### EXERCISE
Using the listing below, select the lines with the word "constructor" and copy them.

MATERIAL FOR THIS TASK section start

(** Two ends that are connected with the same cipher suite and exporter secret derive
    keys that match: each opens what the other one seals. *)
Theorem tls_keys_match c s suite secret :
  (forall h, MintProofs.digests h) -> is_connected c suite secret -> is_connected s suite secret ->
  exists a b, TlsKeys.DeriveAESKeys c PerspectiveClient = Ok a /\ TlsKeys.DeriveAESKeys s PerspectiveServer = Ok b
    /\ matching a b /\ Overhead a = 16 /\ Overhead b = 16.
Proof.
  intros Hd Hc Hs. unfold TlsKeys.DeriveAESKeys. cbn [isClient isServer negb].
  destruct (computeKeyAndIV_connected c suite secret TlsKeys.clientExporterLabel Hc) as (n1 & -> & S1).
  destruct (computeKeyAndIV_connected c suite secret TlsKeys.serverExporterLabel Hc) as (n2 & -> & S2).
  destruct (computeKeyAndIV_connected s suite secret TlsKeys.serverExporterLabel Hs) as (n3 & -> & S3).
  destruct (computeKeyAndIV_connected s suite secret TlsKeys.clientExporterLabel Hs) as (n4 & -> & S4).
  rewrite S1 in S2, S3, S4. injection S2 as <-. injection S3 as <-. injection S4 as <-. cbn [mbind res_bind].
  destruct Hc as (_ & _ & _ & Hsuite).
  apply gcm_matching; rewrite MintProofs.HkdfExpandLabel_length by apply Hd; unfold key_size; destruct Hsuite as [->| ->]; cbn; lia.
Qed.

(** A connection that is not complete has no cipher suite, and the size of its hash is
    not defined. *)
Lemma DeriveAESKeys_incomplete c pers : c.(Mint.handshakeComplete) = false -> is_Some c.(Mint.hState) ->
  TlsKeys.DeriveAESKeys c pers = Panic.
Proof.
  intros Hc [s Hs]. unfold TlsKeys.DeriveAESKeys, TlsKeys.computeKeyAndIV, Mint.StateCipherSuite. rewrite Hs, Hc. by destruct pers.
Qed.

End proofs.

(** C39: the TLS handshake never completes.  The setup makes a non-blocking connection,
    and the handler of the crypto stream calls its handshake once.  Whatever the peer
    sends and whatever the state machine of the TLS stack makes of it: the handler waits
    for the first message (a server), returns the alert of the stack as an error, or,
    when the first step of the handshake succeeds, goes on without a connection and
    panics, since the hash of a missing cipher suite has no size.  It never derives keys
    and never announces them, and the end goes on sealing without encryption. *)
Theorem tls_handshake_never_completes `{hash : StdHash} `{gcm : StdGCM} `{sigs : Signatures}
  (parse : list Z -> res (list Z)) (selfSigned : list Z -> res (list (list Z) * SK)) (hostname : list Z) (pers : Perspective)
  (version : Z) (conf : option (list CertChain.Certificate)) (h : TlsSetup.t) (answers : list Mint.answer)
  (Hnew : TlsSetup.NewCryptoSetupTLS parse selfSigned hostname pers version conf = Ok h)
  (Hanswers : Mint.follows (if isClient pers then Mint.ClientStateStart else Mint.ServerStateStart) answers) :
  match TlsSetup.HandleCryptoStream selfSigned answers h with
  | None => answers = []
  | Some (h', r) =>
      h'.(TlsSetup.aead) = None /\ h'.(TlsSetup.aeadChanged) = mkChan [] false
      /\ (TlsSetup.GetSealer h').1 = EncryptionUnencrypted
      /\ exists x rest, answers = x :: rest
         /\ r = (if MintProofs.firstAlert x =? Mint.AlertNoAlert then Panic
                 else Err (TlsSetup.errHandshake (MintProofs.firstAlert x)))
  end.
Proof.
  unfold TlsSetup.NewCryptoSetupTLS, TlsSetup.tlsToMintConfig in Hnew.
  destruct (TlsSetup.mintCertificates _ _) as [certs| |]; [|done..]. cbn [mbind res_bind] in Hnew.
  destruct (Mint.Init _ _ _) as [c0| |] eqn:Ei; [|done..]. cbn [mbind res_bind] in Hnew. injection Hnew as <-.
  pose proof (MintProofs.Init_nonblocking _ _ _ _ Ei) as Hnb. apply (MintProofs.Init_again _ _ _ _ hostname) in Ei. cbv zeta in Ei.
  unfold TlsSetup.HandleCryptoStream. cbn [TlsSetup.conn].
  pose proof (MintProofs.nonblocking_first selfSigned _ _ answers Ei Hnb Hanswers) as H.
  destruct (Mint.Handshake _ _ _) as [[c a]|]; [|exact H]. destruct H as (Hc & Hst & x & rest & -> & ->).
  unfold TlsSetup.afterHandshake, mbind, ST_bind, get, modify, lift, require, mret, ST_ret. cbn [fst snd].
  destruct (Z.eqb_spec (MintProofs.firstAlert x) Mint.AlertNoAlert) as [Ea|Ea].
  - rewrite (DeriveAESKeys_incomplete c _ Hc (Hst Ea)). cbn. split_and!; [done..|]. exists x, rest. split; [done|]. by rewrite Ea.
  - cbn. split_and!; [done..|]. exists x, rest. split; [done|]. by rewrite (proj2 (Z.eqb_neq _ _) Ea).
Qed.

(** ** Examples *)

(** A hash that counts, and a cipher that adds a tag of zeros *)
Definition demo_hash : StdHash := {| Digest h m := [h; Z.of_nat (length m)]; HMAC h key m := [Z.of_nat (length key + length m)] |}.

MATERIAL FOR THIS TASK section end
MATERIAL FOR THIS TASK section start

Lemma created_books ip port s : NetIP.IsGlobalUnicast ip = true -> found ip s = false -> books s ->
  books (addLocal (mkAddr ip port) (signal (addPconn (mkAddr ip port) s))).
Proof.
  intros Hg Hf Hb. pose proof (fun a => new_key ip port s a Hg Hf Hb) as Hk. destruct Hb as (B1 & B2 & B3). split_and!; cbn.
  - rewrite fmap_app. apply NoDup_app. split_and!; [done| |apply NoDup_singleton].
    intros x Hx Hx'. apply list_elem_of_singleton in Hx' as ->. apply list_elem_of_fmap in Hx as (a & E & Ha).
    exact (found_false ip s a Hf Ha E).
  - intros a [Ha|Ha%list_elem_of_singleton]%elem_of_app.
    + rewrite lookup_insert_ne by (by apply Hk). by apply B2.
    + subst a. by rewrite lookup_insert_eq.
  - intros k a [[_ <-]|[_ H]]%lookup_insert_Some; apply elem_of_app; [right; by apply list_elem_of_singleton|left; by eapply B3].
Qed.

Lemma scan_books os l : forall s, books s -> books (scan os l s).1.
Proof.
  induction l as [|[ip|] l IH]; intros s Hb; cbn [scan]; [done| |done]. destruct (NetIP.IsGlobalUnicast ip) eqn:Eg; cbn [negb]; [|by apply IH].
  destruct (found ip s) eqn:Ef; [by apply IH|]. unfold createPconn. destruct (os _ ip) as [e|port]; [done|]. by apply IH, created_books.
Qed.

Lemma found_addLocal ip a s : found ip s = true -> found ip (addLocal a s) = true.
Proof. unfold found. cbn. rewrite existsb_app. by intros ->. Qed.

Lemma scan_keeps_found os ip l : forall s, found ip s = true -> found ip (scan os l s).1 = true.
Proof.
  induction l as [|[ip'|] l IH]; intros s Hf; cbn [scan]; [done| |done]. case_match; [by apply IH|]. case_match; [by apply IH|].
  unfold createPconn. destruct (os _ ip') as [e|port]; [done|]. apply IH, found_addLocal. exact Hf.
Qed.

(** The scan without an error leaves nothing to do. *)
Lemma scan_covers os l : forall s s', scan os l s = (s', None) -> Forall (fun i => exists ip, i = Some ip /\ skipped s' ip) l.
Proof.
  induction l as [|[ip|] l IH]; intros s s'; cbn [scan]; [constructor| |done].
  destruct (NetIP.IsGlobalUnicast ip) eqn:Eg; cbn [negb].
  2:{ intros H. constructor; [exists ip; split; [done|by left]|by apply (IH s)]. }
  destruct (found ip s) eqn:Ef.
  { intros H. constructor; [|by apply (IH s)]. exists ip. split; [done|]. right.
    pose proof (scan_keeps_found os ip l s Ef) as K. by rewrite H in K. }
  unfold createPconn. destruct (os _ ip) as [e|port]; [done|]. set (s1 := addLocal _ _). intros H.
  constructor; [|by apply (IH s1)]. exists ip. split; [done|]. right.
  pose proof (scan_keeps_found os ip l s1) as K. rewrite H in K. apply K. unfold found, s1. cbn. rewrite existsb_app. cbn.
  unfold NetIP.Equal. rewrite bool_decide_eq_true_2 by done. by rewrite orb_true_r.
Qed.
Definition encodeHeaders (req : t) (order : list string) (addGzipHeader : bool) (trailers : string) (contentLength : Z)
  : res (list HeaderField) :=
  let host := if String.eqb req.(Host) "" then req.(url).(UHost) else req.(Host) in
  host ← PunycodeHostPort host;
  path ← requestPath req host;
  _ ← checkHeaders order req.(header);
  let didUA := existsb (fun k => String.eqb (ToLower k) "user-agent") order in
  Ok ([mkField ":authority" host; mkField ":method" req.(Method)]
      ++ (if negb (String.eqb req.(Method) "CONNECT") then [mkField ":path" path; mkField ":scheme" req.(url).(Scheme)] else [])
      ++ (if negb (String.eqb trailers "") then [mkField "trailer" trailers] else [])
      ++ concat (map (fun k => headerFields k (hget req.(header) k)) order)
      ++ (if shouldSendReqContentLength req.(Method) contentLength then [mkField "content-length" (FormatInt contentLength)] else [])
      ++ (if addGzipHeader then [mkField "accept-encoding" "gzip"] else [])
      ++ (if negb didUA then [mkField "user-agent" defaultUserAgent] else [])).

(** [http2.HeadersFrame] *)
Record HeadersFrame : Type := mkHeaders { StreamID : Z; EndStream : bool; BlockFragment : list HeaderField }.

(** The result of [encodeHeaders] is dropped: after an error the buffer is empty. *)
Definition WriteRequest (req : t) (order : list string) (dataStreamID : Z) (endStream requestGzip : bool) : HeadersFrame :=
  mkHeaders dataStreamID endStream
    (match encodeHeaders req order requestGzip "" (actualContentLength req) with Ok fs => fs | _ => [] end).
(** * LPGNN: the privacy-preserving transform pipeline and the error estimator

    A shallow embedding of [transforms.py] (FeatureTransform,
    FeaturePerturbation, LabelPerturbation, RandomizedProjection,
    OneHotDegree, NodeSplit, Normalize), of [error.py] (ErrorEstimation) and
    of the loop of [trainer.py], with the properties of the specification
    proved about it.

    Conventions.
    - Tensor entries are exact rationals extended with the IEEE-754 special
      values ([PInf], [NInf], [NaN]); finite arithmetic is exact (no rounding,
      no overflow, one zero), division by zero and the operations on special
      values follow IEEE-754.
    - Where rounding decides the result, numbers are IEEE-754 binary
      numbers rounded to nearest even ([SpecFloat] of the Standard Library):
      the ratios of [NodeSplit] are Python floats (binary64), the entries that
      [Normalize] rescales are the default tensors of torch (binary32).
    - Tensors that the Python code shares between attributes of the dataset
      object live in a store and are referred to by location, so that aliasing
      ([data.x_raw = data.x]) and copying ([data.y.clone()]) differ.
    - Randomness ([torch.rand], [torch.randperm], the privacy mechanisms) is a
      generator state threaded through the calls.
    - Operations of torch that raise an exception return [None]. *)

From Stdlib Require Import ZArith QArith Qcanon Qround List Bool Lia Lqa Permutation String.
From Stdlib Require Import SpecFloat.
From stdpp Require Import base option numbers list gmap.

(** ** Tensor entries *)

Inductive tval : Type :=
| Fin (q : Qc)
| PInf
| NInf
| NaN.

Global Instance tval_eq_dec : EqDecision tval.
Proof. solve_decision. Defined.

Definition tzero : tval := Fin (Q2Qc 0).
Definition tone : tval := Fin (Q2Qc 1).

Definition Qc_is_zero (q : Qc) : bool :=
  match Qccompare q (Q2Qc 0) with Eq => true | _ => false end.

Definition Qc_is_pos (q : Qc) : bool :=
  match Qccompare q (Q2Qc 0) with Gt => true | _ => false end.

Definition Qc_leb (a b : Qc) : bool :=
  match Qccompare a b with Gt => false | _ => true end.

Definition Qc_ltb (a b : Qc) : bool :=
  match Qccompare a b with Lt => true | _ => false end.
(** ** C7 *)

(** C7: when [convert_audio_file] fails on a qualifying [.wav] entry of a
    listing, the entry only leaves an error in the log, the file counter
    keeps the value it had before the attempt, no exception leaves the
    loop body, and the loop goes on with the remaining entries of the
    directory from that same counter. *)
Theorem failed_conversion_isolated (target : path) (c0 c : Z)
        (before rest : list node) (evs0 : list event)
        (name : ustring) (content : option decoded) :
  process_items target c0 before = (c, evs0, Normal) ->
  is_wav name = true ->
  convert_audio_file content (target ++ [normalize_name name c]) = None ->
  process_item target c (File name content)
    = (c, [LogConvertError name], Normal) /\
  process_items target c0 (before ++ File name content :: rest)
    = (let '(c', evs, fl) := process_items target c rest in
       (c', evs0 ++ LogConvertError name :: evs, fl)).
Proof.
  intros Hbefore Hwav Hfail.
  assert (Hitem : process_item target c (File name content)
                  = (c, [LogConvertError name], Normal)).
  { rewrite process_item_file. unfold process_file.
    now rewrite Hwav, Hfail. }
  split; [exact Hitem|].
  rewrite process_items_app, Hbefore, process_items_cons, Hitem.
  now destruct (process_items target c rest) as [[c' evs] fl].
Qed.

MATERIAL FOR THIS TASK section end

### SOLUTION TO THIS EXERCISE
  induction l as [|[ip|] l IH]; intros s s'; cbn [scan]; [constructor| |done].
  2:{ intros H. constructor; [exists ip; split; [done|by left]|by apply (IH s)]. }
  { intros H. constructor; [|by apply (IH s)]. exists ip. split; [done|]. right.
  constructor; [|by apply (IH s1)]. exists ip. split; [done|]. right.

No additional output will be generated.